Start of EXERCISE MATERIAL

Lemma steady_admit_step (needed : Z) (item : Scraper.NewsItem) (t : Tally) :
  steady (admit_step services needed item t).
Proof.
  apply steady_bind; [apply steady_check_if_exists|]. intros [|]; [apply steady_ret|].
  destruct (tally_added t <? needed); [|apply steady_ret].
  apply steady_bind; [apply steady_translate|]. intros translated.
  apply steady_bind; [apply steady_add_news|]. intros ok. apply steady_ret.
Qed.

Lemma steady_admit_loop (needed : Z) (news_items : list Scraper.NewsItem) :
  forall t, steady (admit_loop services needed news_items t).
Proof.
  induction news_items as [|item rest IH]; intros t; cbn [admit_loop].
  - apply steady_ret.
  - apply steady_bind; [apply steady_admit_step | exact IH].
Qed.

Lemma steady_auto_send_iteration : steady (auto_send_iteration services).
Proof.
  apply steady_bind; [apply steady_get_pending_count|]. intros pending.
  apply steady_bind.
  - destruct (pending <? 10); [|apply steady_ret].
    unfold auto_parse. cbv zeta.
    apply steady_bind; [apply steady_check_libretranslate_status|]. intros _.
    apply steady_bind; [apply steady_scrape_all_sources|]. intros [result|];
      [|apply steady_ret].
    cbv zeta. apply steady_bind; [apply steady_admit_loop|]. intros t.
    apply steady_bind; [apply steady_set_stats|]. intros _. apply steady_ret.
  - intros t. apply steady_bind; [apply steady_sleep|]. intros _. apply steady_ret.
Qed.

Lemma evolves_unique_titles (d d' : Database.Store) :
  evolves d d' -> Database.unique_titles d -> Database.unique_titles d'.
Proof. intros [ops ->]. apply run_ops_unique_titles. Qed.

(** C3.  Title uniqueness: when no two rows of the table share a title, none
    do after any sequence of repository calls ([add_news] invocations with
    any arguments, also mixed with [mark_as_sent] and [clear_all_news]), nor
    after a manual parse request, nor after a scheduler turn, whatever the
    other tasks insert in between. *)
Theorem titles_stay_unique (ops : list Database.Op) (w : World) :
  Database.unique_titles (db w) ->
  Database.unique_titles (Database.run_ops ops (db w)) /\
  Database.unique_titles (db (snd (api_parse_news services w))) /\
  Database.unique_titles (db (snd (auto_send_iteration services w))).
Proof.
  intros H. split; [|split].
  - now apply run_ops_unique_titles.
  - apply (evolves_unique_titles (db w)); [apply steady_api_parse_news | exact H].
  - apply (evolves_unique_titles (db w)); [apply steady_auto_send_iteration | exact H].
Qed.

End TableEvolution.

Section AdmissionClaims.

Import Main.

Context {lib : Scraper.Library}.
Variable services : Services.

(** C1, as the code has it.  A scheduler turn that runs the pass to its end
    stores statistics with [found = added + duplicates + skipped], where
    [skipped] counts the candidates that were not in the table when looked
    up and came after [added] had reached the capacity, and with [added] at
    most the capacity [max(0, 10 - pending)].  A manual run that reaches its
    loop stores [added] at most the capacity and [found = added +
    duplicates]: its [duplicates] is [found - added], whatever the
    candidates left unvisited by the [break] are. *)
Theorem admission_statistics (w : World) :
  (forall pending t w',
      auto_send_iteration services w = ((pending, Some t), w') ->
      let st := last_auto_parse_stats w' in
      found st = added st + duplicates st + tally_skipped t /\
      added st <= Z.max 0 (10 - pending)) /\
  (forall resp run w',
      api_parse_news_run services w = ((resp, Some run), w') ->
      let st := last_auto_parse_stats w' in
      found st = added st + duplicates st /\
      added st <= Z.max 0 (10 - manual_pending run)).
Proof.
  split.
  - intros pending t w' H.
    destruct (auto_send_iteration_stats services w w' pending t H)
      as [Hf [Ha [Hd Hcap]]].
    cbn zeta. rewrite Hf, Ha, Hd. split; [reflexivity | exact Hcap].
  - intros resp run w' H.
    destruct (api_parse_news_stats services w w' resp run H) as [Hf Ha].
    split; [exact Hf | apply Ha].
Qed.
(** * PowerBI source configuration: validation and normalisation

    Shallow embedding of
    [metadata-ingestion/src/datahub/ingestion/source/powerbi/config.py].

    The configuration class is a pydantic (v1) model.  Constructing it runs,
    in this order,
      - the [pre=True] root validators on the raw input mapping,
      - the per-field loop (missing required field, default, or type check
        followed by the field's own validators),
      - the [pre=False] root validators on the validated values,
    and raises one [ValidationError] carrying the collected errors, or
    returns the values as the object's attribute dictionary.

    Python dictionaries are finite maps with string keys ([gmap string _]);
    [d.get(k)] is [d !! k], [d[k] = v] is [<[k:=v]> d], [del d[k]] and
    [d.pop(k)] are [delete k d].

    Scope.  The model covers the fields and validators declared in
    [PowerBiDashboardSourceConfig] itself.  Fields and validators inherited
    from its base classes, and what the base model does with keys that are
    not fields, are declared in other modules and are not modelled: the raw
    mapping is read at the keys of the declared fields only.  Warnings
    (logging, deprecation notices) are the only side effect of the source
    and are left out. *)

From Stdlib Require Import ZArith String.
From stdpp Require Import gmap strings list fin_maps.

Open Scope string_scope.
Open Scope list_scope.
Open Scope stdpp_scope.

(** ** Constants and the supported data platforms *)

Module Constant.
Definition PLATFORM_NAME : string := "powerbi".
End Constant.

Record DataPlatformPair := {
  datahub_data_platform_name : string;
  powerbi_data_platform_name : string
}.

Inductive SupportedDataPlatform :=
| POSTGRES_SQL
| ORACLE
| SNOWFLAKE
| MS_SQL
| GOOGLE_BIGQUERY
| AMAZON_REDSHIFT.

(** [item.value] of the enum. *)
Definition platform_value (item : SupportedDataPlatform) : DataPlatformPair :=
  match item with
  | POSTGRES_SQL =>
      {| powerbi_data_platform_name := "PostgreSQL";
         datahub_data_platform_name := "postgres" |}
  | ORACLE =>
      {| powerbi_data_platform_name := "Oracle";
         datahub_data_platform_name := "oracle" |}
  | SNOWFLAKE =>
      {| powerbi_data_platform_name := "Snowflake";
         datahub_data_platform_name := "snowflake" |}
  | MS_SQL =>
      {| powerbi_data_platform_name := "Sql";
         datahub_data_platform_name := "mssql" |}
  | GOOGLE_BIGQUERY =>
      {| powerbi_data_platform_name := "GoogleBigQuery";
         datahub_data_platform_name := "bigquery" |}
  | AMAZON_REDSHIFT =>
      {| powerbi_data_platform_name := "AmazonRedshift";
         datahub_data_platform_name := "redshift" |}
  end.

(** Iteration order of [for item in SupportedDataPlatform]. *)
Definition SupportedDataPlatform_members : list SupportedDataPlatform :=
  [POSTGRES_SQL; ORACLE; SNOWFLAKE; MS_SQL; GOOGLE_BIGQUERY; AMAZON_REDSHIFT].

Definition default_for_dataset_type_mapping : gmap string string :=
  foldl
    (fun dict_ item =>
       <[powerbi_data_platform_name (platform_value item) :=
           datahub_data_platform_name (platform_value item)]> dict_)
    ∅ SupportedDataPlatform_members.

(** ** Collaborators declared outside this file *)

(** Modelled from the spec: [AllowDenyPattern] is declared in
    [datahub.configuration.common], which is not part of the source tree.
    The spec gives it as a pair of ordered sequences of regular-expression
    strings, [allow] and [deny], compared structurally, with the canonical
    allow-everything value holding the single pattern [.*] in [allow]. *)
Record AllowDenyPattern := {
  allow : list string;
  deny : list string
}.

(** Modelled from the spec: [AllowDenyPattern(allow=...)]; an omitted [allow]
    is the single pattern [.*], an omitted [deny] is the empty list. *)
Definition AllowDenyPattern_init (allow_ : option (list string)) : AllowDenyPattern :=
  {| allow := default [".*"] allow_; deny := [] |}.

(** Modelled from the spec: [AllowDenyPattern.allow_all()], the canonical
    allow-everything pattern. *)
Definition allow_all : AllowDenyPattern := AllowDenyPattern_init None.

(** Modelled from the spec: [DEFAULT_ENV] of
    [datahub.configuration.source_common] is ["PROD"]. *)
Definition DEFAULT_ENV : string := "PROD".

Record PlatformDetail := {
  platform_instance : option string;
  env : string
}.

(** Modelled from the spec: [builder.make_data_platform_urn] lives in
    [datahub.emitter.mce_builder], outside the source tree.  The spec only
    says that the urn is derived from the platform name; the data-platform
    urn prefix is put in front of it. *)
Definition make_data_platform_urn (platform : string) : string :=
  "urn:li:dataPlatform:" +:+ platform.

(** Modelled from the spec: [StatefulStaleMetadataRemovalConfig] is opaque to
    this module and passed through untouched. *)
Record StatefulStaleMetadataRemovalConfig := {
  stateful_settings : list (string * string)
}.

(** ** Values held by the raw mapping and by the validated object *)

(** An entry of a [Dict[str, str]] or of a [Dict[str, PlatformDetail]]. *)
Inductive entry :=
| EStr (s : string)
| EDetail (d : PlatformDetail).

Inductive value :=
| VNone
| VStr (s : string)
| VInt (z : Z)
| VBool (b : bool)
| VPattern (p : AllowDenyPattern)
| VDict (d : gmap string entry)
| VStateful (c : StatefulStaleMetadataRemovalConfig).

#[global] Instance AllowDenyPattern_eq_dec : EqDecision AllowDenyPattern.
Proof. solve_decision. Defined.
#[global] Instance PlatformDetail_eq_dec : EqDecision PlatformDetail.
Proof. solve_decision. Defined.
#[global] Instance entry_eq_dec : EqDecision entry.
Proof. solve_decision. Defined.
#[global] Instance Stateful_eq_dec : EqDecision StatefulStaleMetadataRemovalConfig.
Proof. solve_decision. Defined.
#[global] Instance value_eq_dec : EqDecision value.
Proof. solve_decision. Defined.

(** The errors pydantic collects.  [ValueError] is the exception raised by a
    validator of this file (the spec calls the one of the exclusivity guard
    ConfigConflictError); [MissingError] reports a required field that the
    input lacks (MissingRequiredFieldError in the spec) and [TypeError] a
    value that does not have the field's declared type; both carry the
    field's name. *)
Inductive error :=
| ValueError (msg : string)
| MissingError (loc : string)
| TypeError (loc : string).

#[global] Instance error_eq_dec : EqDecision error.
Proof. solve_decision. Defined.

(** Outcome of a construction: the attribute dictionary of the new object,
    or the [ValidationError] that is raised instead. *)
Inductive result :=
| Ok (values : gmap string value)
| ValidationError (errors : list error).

End of EXERCISE MATERIAL

• **WHAT IS BEING ASKED**: Scan the records above and report every line with the string "pydantic".

• **RESPONSE TO THIS TASK**:
    The configuration class is a pydantic (v1) model.  Constructing it runs,
(** The errors pydantic collects.  [ValueError] is the exception raised by a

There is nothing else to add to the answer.